** Exercise **
Word for word, please restate the lines from the beginning of the data through the line in which "[src/geo/geo_correlator.py] (class [GeoCorrelator])." appears.

** Entries shown **
(** * Geolocation fusion engine: triangulation estimator and pixel-to-geo mapper

    A shallow embedding of [src/geo/geo_triangulation.py] (class
    [GeoTriangulation]) and of the GPS extraction and pixel mapping of
    [src/geo/geo_correlator.py] (class [GeoCorrelator]).

    Numbers.  The program computes on binary64 floats (Python [float],
    [numpy.float64]).  They are idealised here as real numbers: rounding is
    ignored, [np.sin], [np.cos], [np.tanh] and [np.sqrt] are the real
    functions, and [np.radians]/[np.degrees] scale by the real [PI].
    Where the program divides by zero it gets an infinity or a NaN; the
    model has the total division of the real numbers there, and a statement
    that needs a divisor to be non-zero carries that as a hypothesis.

    State.  [self.observations] is a dictionary from target ids to lists of
    observation dictionaries; it is a [gmap string (list Observation)] that
    the methods thread through a small state monad.  The wall clock
    ([time.time()]) and the random identifier of [create_target]
    ([uuid.uuid4()]) are inputs of the operations that read them. *)

From stdpp Require Import gmap strings pretty list.
From Stdlib Require Import Reals Lra Permutation Machin.

Local Open Scope R_scope.

(** ** numpy primitives used by the engine *)

Module Np.

(** [np.radians] and [np.degrees]. *)
Definition radians (x : R) : R := x * (PI / 180).
Definition degrees (x : R) : R := x * (180 / PI).

(** [np.sum] of a one-dimensional array. *)
Definition sum (l : list R) : R := foldr Rplus 0 l.

(** [np.average] of a one-dimensional array without weights. *)
Definition average (l : list R) : R := sum l / INR (length l).

(** [np.max]; the program only calls it on arrays of two or more entries
    (numpy raises on an empty one, which is rendered as 0). *)
Definition max (l : list R) : R :=
  match l with
  | [] => 0
  | x :: t => foldr Rmax x t
  end.

(** [np.linalg.norm] of one row of a two-column array. *)
Definition norm2 (p : R * R) : R := sqrt (p.1 * p.1 + p.2 * p.2).

End Np.

(** ** Data model *)

(** [drone_position]: the dictionary [{latitude, longitude, altitude}]. *)
Record DronePosition := mkDronePosition {
  latitude : R;
  longitude : R;
  altitude : R
}.

(** One stored observation (the dictionary appended by [add_observation]). *)
Record Observation := mkObservation {
  id : string;
  drone_position : DronePosition;
  target_bearing : R;
  target_elevation : R;
  confidence : R;
  timestamp : R
}.

(** [self.observations]. *)
Abbreviation Engine := (gmap string (list Observation)).

(** The arrays built by [_extract_observation_data]. *)
Record ObservationData := mkObservationData {
  positions : list (R * R * R);
  bearings : list R;
  elevations : list R;
  weights : list R
}.

(** The ["precision"] dictionary of a result. *)
Record PrecisionMetrics := mkPrecisionMetrics {
  meters : R;
  precision_confidence : R;
  max_deviation_meters : R
}.

(** The dictionary returned by [_build_result]. *)
Record PositionEstimate := mkPositionEstimate {
  est_target_id : string;
  est_latitude : R;
  est_longitude : R;
  est_altitude : R;
  precision : PrecisionMetrics;
  observations_count : nat;
  est_timestamp : R
}.

(** The two [{"error": ...}] dictionaries of [_validate_observations]:
    [NotFound t] is ["Objetivo t no encontrado"], [InsufficientData n] is
    ["Se requieren al menos 2 observaciones (actual: n)"]. *)
Inductive TriangulationError :=
| NotFound (target_id : string)
| InsufficientData (observation_count : nat).

Definition error_message (e : TriangulationError) : string :=
  match e with
  | NotFound t => "Objetivo " +:+ t +:+ " no encontrado"
  | InsufficientData n =>
      "Se requieren al menos 2 observaciones (actual: " +:+ pretty n +:+ ")"
  end.

(** What [calculate_position] returns: a dictionary with an ["error"] key or
    a computed estimate. *)
Inductive CalcResult :=
| CalcError (e : TriangulationError)
| CalcOk (r : PositionEstimate).

(** ** A state monad for the methods of [GeoTriangulation] *)

Definition M (A : Type) : Type := Engine -> A * Engine.

Definition get_observations : M Engine := fun s => (s, s).
Definition put_observations (s' : Engine) : M unit := fun _ => (tt, s').

#[global] Instance M_ret : MRet M := fun A a s => (a, s).
#[global] Instance M_bind : MBind M :=
  fun A B k m s => let '(a, s') := m s in k a s'.

(** ** The triangulation estimator *)

Module GeoTriangulation.

Definition earth_radius : R := 6371000.

(** [_estimate_distance]: [elevation] is in radians.  The value of the local
    [distance] before [min(distance, 10000)] has a name of its own. *)
Definition distance_before_clamp (altitude elevation : R) : R :=
  if Rlt_dec 0 elevation then altitude / sin elevation else 1000.

Definition _estimate_distance (altitude elevation : R) : R :=
  let distance := distance_before_clamp altitude elevation in
  Rmin distance 10000.

(** [_calculate_target_coordinates]: [lat], [lon] in degrees, [bearing] in
    radians. *)
Definition _calculate_target_coordinates
    (lat lon bearing distance earth_radius : R) : R * R :=
  let lat_rad := Np.radians lat in
  let lon_rad := Np.radians lon in
  let target_lat_rad := lat_rad + (distance / earth_radius) * cos bearing in
  let target_lon_rad :=
    lon_rad + (distance / earth_radius) * sin bearing / cos lat_rad in
  (Np.degrees target_lat_rad, Np.degrees target_lon_rad).

(** [_extract_observation_data]. *)
Definition _extract_observation_data (observations : list Observation)
    : ObservationData :=
  {| positions :=
       map (fun obs => let pos := drone_position obs in
                       (latitude pos, longitude pos, altitude pos))
           observations;
     bearings := map target_bearing observations;
     elevations := map target_elevation observations;
     weights := map confidence observations |}.

(** The body of the loop of [_calculate_estimated_points] at one index. *)
Definition estimated_point (position : R * R * R) (bearing_deg elevation_deg : R)
    : R * R :=
  let '(lat, lon, alt) := position in
  let bearing := Np.radians bearing_deg in
  let elevation := Np.radians elevation_deg in
  let distance := _estimate_distance alt elevation in
  _calculate_target_coordinates lat lon bearing distance earth_radius.

(** The loop [for i in range(len(positions))], reading the three arrays at
    the same index. *)
Fixpoint estimated_points_loop (ps : list (R * R * R)) (bs es : list R)
    : list (R * R) :=
  match ps, bs, es with
  | p :: ps', b :: bs', e :: es' =>
      estimated_point p b e :: estimated_points_loop ps' bs' es'
  | _, _, _ => []
  end.

Definition _calculate_estimated_points (d : ObservationData) : list (R * R) :=
  estimated_points_loop (positions d) (bearings d) (elevations d).


(** [np.average(a, axis=0, weights=wgt)] on a two-column array: the columns
    of [a * wgt] are summed and divided by [scl = wgt.sum()].  numpy raises
    when [scl == 0.0]; the weights passed by the caller are normalised, so
    [scl] is 1 when the confidences do not sum to zero and a NaN when they
    do, and the test never holds. *)
Definition average_axis0 (a : list (R * R)) (wgt : list R) : R * R :=
  let scl := Np.sum wgt in
  (Np.sum (zip_with Rmult (map fst a) wgt) / scl,
   Np.sum (zip_with Rmult (map snd a) wgt) / scl).

(** The normalisation step of [_calculate_weighted_average]:
    [weights / np.sum(weights)].  When the weights sum to zero the program
    gets NaN weights and, from them, a NaN position; the quotient below is
    then the total division's, so statements about values computed from
    these weights carry [Np.sum weights <> 0]. *)
Definition normalized_weights (weights : list R) : list R :=
  map (fun w => w / Np.sum weights) weights.

(** [_calculate_weighted_average]. *)
Definition _calculate_weighted_average
    (estimated_points : list (R * R)) (weights : list R) : R * R :=
  average_axis0 estimated_points (normalized_weights weights).

(** [np.linalg.norm(estimated_points - weighted_position, axis=1)]. *)
Definition distances_from (estimated_points : list (R * R))
    (weighted_position : R * R) : list R :=
  map (fun p => Np.norm2 (p.1 - weighted_position.1, p.2 - weighted_position.2))
      estimated_points.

** The completed task **
(** * Geolocation fusion engine: triangulation estimator and pixel-to-geo mapper

    A shallow embedding of [src/geo/geo_triangulation.py] (class
    [GeoTriangulation]) and of the GPS extraction and pixel mapping of
    [src/geo/geo_correlator.py] (class [GeoCorrelator]).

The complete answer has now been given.